Friday, November 6, 2015

Early years of the University of Ceylon - Professor S Mahalingam's memories - Part III

Growing up in the Lower Ranks by S. Mahalingam

Part I - The New Faculty
Part II - Our First Home

Part III - Early years of the University of Ceylon

In 1950 the University of Ceylon was spread across the city at three centres. The main body of the University was at Thurstan Road, its seat being the old Ceylon University College founded in 1921. Three Faculties -Arts, Oriental Studies and Science - the main library and the university administration were located there. The Faculty of Medicine was at Kynsey Road, close to the General Hospital, Colombo, while the Faculty of Engineering the youngest of the five faculties was at the CTC. The common man usually referred to the Thurstan Road complex as "The University".

The University of Ceylon was relatively small in those years. When it was established in 1942 it had four faculties and 904 students. With steady expansion taking place, particularly after the end of the war in 1945, the total student population rose to about 1500 by 1950. In spite of its tender age and small size it was already gaining a reputation for its academic standards. It enjoyed a high public esteem and there were a few academic staff who had resigned from the prestigious Ceylon Civil Service (CCS) to join the University staff. Much of the planning of the infrastructure of university education and administration was in the capable hands of Sir Ivor Jennings as none of the academic staff had had any experience of university management. He had come to Ceylon from the London School of Economics and was already the author of eleven books. In spite of the heavy load imposed on him by the dismally slow pace of the Peradeniya scheme, he was also writing books in Ceylon. At the time we came into contact with him he was already LLD (Lond), DLitt (Cantab) and his formidable presence was an inspiration to the junior staff members. Some of the senior staff members were not far behind him. The faculty of Science had two of its staff with, DSc (Lond) while the Arts and Oriental Studies had one DLitt (Lond) each. Those of us who had grown up in the sleepy, uninspiring and stifling environment of the CTC found the university environment very stimulating. Most of the academic staff we came to know had very good first degrees and commendable records of post-graduate research.

"The University is not a Government Department nor is it organised like one", wrote Sir Ivor Jennings in 1948. Its administration was indeed compact and efficient. It consisted of the VC, a Registrar and two Assistant Registrars, one of whom, having had training in Printing, was also the Manager of the Ceylon University Press.

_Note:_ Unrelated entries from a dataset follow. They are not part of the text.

(* ===== verification/BrokerProps.v ===== *)
(** * Properties of the broker

    The contract of a request, its termination, the remote error reports and
    the invariant of a download, with a scripted endpoint on which they are
    evaluated. *)

From stdpp Require Import base list numbers.
From Stdlib Require Import ZArith Lia.
From S2P Require Import Prelude Endian Status Buffers Crc32c Cobs Frame Stream RecordReader Cbor Utf8 Broker BrokerLogic BrokerReceive BrokerRequest.

(** ** Termination

    The clock never goes back, and a bounded number of calls for more octets
    fits into a millisecond: [ticks] counts at least the calls, and a clock that
    reads [now] has seen at most [rate * now] ticks.  A session has a deadline of at most
    [UINT64_MAX], so [enough_fuel] turns are enough for any of them. *)

Class Ticking {W} (e : endpoint W) := {
  ticks : W -> Z;
  rate : Z;
  ticks_nonneg w : 0 <= ticks w;
  rate_pos : 0 < rate;
  ticks_now w st now w' : e_monotonic_ms e w = (st, now, w') ->
    ticks w <= ticks w' /\ (st = PBNS_OK -> ticks w' <= rate * now);
  ticks_receive w buf t st n buf' w' : e_receive e w buf t = (st, n, buf', w') -> ticks w < ticks w';
}.

Definition enough_fuel {W} {e : endpoint W} `{!Ticking e} : nat := Z.to_nat (rate * UINT64_MAX + 2).

(** A computation that needs no fuel. *)
Definition total {W A} (m : M W A) : Prop := forall c, m c <> OutOfFuel.

Section total.
Context {W : Type} `{Machine} `{QCBOR}.

Lemma total_bind {A B} (m : M W A) (k : A -> M W B) : total m -> (forall a, total (k a)) -> total (bindM m k).
Proof.
  intros Hm Hk c. unfold bindM. specialize (Hm c). destruct (m c) as [[a c']| |]; [apply Hk|done|done].
Qed.

Lemma total_bind_at {A B} (m : M W A) (k : A -> M W B) c :
  m c <> OutOfFuel -> (forall a, total (k a)) -> bindM m k c <> OutOfFuel.
Proof. intros Hm Hk. unfold bindM. destruct (m c) as [[a c']| |]; [apply Hk|done|done]. Qed.

Lemma total_gets_at {A B} (f : pbns_broker W -> A) (k : A -> M W B) b w :
  k (f b) (b, w) <> OutOfFuel -> bindM (gets f) k (b, w) <> OutOfFuel.
Proof. done. Qed.

Lemma total_ret {A} (a : A) : total (W := W) (retM a).
Proof. done. Qed.

Lemma total_gets {A} (f : pbns_broker W -> A) : total (gets f).
Proof. done. Qed.

Lemma total_update (f : pbns_broker W -> pbns_broker W) : total (update f).
Proof. done. Qed.

Lemma total_lift {A} (o : option A) : total (W := W) (lift o).
Proof. intros c. by destruct o. Qed.

Lemma total_call {A} (f : pbns_broker W -> ptr (W -> A * W)) : total (call f).
Proof. intros c. unfold call. destruct (f (fst c)); [by destruct (p (snd c))|done]. Qed.
End total.

(** Totality by the structure of a computation. *)
Ltac total_tac :=
  repeat first
    [ apply total_ret | apply total_gets | apply total_update | apply total_lift | apply total_call
    | (apply total_bind; [|intros])
    | match goal with |- total (match ?x with _ => _ end) => destruct x end
    | assumption ].

(** A computation that leaves the deadline within its 64 bits. *)
Definition deadline_bounded {W} (b : pbns_broker W) : Prop := k_deadline_ms b <= UINT64_MAX.
Definition bounded {W A} (m : M W A) : Prop :=
  forall c a c', m c = Ret (a, c') -> deadline_bounded (fst c) -> deadline_bounded (fst c').

Section bounded.
Context {W : Type} `{Machine} `{QCBOR}.

Lemma bounded_bind {A B} (m : M W A) (k : A -> M W B) : bounded m -> (forall a, bounded (k a)) -> bounded (bindM m k).
Proof.
  intros Hm Hk c b c' E Hb. unfold bindM in E. destruct (m c) as [[a c1]| |] eqn:E1; [|done|done]. eapply Hk; [exact E|]. by eapply Hm.
Qed.

Lemma bounded_ret {A} (a : A) : bounded (W := W) (retM a).
Proof. by intros c x c' [= <- <-]. Qed.

Lemma bounded_gets {A} (f : pbns_broker W -> A) : bounded (gets f).
Proof. by intros c x c' [= <- <-]. Qed.

Lemma bounded_update (f : pbns_broker W -> pbns_broker W) : (forall b, deadline_bounded b -> deadline_bounded (f b)) -> bounded (update f).
Proof. intros Hf c x c' [= <- <-]. apply Hf. Qed.

Lemma bounded_lift {A} (o : option A) : bounded (W := W) (lift o).
Proof. intros c x c'. destruct o; [|done]. by intros [= <- <-]. Qed.

Lemma bounded_call {A} (f : pbns_broker W -> ptr (W -> A * W)) : bounded (call f).
Proof. intros c x c'. unfold call. destruct (f (fst c)) as [g|]; [|done]. destruct (g (snd c)) as [y w]. by intros [= <- <-]. Qed.
End bounded.

Ltac bounded_tac :=
  repeat first
    [ assumption | apply bounded_ret | apply bounded_gets | apply bounded_lift | apply bounded_call
    | (apply bounded_update; intros; solve [done | unfold deadline_bounded in *; cbn [k_deadline_ms set_deadline_ms]; unfold UINT64_MAX in *; try case_match; lia])
    | (apply bounded_bind; [|intros])
    | match goal with |- bounded (match ?x with _ => _ end) => destruct x end ].

Section parts.
Context {W : Type} `{Machine} `{QCBOR}.

Lemma total_receive_turn : total (W := W) receive_turn.
Proof.
  unfold receive_turn, fill_receive, push_received, remaining_timeout, platform_monotonic_ms, transport_receive.
  total_tac.
Qed.

Lemma total_finish_session p : total (W := W) (finish_session p).
Proof. unfold finish_session, transport_close, reset_reader, wipe_request_storage. total_tac. Qed.

Lemma total_encode_and_send f v : total (W := W) (encode_and_send f v).
Proof.
  unfold encode_and_send, broker_encode, remaining_timeout, platform_monotonic_ms, broker_send, transport_send.
  total_tac.
Qed.

Lemma total_broker_cancel : total (W := W) broker_cancel.
Proof.
  pose proof (total_finish_session false).
  unfold broker_cancel, emit_cancel, broker_encode, broker_send, transport_send, transport_cancel. total_tac.
Qed.

Lemma total_after_frame :
  (forall r, total (W := W) (decode_record r)) /\ (forall f v, total (W := W) (accept_frame f v))
  /\ (forall p s, total (W := W) (decode_remote_error p s)) /\ (forall f v, total (W := W) (publish_payload f v)).
Proof.
  split_and!; intros; unfold decode_record, accept_frame, decode_remote_error, publish_payload, reset_reader;
    total_tac.
Qed.

Lemma total_request_begin service supplied body t : total (W := W) (request_begin service supplied body t).
Proof.
  unfold request_begin, wipe_request_storage, reset_reader, choose_request_id, platform_random, open_session,
    begin_deadline, platform_monotonic_ms, transport_open, query_effective_limits, transport_limits, init_stream,
    wipe_request_storage.
  total_tac; auto using total_finish_session, total_encode_and_send.
Qed.

Lemma bounded_finish_session p : bounded (W := W) (finish_session p).
Proof. unfold finish_session, transport_close, reset_reader, wipe_request_storage. bounded_tac. Qed.

Lemma bounded_encode_and_send f v : bounded (W := W) (encode_and_send f v).
Proof. unfold encode_and_send, broker_encode, remaining_timeout, platform_monotonic_ms, broker_send, transport_send. bounded_tac. Qed.

Lemma bounded_broker_cancel : bounded (W := W) broker_cancel.
Proof.
  pose proof (bounded_finish_session false).
  unfold broker_cancel, emit_cancel, broker_encode, broker_send, transport_send, transport_cancel. bounded_tac.
Qed.

Lemma bounded_request_begin service supplied body t : bounded (W := W) (request_begin service supplied body t).
Proof.
  unfold request_begin, wipe_request_storage, reset_reader, choose_request_id, platform_random, open_session,
    begin_deadline, platform_monotonic_ms, transport_open, query_effective_limits, transport_limits, init_stream,
    wipe_request_storage.
  bounded_tac; auto using bounded_finish_session, bounded_encode_and_send.
Qed.

Lemma bounded_receive fuel : bounded (W := W) (broker_receive fuel).
Proof.
  assert (Hr : bounded (W := W) (receive_record fuel)).
  { induction fuel as [|fuel IH]; cbn [receive_record]; [by intros c|].
    unfold receive_turn, fill_receive, push_received, remaining_timeout, platform_monotonic_ms, transport_receive. bounded_tac. }
  unfold broker_receive, next_frame, decode_record, accept_frame, decode_remote_error, publish_payload, reset_reader. bounded_tac.
Qed.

All the printing work such as the university publications, stationery and question papers handled by the Press which also undertook the binding of books and periodicals. The Main Library had one Librarian and two Assistant Librarians.

The General Office was run by a Chief Clerk and about 10-15 clerks; there was no Bursar. This little office handled the entire work relating to finance, establishment, general administration and also the Peradeniya Scheme.

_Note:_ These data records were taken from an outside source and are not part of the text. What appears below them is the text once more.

Lemma ex_broker_ready : @wf script x86_64 scripted ex_broker /\ idle ex_broker.
Proof.
  split; [|by vm_compute].
  unfold wf, wf_parts. split_and!; try reflexivity; try (by vm_compute).
  unfold storage_ok. split_and!; try reflexivity; try (by vm_compute);
    exact (filled_ok _).
Qed.

Lemma ex_id_ok : id_ok ex_id.
Proof. unfold id_ok. split_and!; try done. octets. Qed.

Definition ex_body : pbns_view := mk_view 20480 [1; 2; 3].

(** The records of a peer that answers the session [ex_id]. *)
Definition ex_record (type sequence : Z) (payload : bytes) : bytes :=
  frame_wire (mk_frame PBNS_SERVICE_RECOVERY_ARTIFACT type 0 ex_id sequence) payload.

Definition ex_run {A} (m : M script A) (c : cfg script) : option (A * cfg script) :=
  match m c with Ret r => Some r | _ => None end.

Definition ex_request (input : list bytes) :=
  ex_run (@broker_request script x86_64 reference_qcbor 20 PBNS_SERVICE_RECOVERY_ARTIFACT (Some ex_id) ex_body 1000)
    (ex_broker, ex_world input).

(** The response arrives in pieces. *)
Example ex_request_answered :
  let r := ex_record PBNS_MESSAGE_RESPONSE 0 [9; 0; 8] in
  (fun '((st, resp), (_, w)) => (st, v_data (rs_payload resp), sc_open w, sc_sent w))
    <$> ex_request [take 7 r; drop 7 r]
  = Some (PBNS_OK, [9; 0; 8], false, [ex_record PBNS_MESSAGE_REQUEST 0 [1; 2; 3]]).
Proof. vm_compute. reflexivity. Qed.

A Parkinsonian proliferation of staff was set in later with a predictable loss of efficiency and reliability. As rar as my recollection goes the university did enjoy the luxury of official motor vehicles. The VC was often seen getting around the university grounds on foot, and when he went outside the university complex he drove his own elderly car.

A facet of university life in those years still remains clear in my memory. It happened at the end of my first month of service in the University, and I had gone to the university office to collect my pay-cheque. The office was on the first floor of College House where the offices of the VC and the other administrators were located. I obtained my cheque with a mere verbal self-identification, and walked out reading the particulars written on it. Somewhere I had taken the wrong turn and suddenly I found myself in the VC’s balcony. Sir Ivor was deeply absorbed in what he was writing and I noticed a number of bound volumes, open and propped up in front of him. I hadn't obviously disturbed him, and I tiptoed out of the place quickly. I did not realise at that time that I would never again see a VC in our university doing academic work.

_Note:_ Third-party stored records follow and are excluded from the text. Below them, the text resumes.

Lemma step_state_spec n now w log :
  net_ok n log -> nw_failure n = PBNS_OK -> 0 <= now ->
  exists st progress n' w' log', step_state (net_logged ops) n now (w, log) = Some (st, progress, n', (w', log'))
  /\ net_ok n' log'
  /\ (nw_state n = PBNS_NETWORK_BACKOFF -> now < nw_retry_deadline_ms n ->
      st = PBNS_OK /\ progress = false /\ n' = n /\ w' = w /\ log' = log)
  /\ (nw_state n <> PBNS_NETWORK_BACKOFF -> nw_state n' = PBNS_NETWORK_BACKOFF -> backed_off n now st st n').
Proof.
  intros Hok Hf Hnow. pose proof Hok as (Hi & Ha & Ho & Hc & _).
  assert (exists f1 f2 f3 f4, no_wifi_start ops = Some f1 /\ no_wifi_poll ops = Some f2 /\ no_tcp_poll ops = Some f3
    /\ no_session_poll ops = Some f4) as (f1 & f2 & f3 & f4 & E1 & E2 & E3 & E4).
  { destruct ops as [[ws|] [wp|] [tp|] [sp|] [cl|] [rn|]]; try done. by eexists _, _, _, _. }
  assert (Hpoll : forall poll next, (exists f, poll = Some f) -> carries_connection next = true ->
    carries_connection (nw_state n) = true ->
    exists st progress n' w' log',
      poll_connecting_stage (net_logged ops) n ((fun f '(w, log) => let '(st, w) := f w in (st, (w, log))) <$> poll) next now (w, log)
      = Some (st, progress, n', (w', log'))
    /\ net_ok n' log'
    /\ (nw_state n = PBNS_NETWORK_BACKOFF -> now < nw_retry_deadline_ms n ->
        st = PBNS_OK /\ progress = false /\ n' = n /\ w' = w /\ log' = log)
    /\ (nw_state n <> PBNS_NETWORK_BACKOFF -> nw_state n' = PBNS_NETWORK_BACKOFF -> backed_off n now st st n')).
  { intros poll next Hp Hnext Hs. destruct (poll_connecting_spec n poll next now w log) as (st & pr & n' & w' & log' & E & Hok' & Hb);
      try done. eexists _, _, _, _, _. split; [exact E|]. split; [done|]. split; [intros Eb; by rewrite Eb in Hs|done]. }
  unfold step_state. destruct (nw_state n) eqn:Es; cbn in Ha.
  - cbn [net_logged no_wifi_start]. rewrite E1. cbn [fmap option_fmap option_map mbind option_bind].
    destruct (f1 w) as [st w1] eqn:E.
    assert (Hopen : open_after (log ++ [NetStart]) = Some true) by (by rewrite open_after_snoc, Ho, Ha).
    destruct (is_ok st); cbn [negb].
    + eexists _, _, _, _, _. split; [done|]. split; [|done]. unfold net_ok. cbn. rewrite Hf. split_and!; try done; lia.
    + destruct (schedule_backoff_spec (set_active n true) now st w1 (log ++ [NetStart]))
        as (st' & n' & w' & log' & -> & Hok' & Hb); try done.
      eexists _, _, _, _, _. split; [done|]. split; [done|]. split; [done|]. intros _ Eb.
      exact (backed_off_cause _ _ _ _ _ Hb Eb).
  - apply (Hpoll (no_wifi_poll ops)); [by eexists|done..].
  - apply (Hpoll (no_tcp_poll ops)); [by eexists|done..].
  - apply (Hpoll (no_session_poll ops)); [by eexists|done..].
  - cbn [net_logged no_session_poll]. rewrite E4. cbn [fmap option_fmap option_map mbind option_bind].
    destruct (f4 w) as [st w1] eqn:E. destruct (_ || _).
    + eexists _, _, _, _, _. split; [done|]. split; [done|]. split; [done|]. intros _ Eb. by rewrite Eb in Es.
    + destruct (schedule_backoff_spec n now st w1 log) as (st' & n' & w' & log' & -> & Hok' & Hb); try done.
      eexists _, _, _, _, _. split; [done|]. split; [done|]. split; [done|]. intros _ Eb. exact (backed_off_cause _ _ _ _ _ Hb Eb).
  - destruct (Z.leb_spec (nw_retry_deadline_ms n) now).
    + eexists _, _, _, _, _. split; [done|]. split; [|split; [intros _ ?; lia|done]]. unfold net_ok. cbn.
      rewrite Hf, Ha, Ho, Ha. split_and!; try done; lia.
    + eexists _, _, _, _, _. split; [done|]. split; [done|]. split; [done|]. done.
Qed.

The circulars sent out by Sir Ivor Jennings were sometimes enlivened by dry humour and irony of the British Senior Common Room type. I recall that when J.V. Stalin, the great leader of the Soviet Union, died in February 1953 the President of the Students' Union wrote to the VC requesting a special university holiday as a mark of respect to the great man. The VC circulated his reply which went something like this:
“The Vice-Chancellor would consider granting of a special holiday when the death has occurred of (a) a distinguished senior member of the staff, (b) an eminent public figure who has been closely associated with the university and (c) a distinguished alumnus of the University.

The late Soviet leader did not come under category (a) or (b). As for category (c), I have gone through the Register of Graduates very carefully and I failed to see the name J.V. Stalin in it".
I also recall the Vice-chancellor once wrote to the students' Union to point out that there was no need to put up posters and placards during their election campaigns in which they were canvassing what was probably "the most educated electorate in the country". He felt that such displays were a gratuitous insult to the intelligence of the undergraduates. I do not think the students took serious note of this gratuitous advice from a foreigner on what had become accepted national practice since the advent of adult franchise.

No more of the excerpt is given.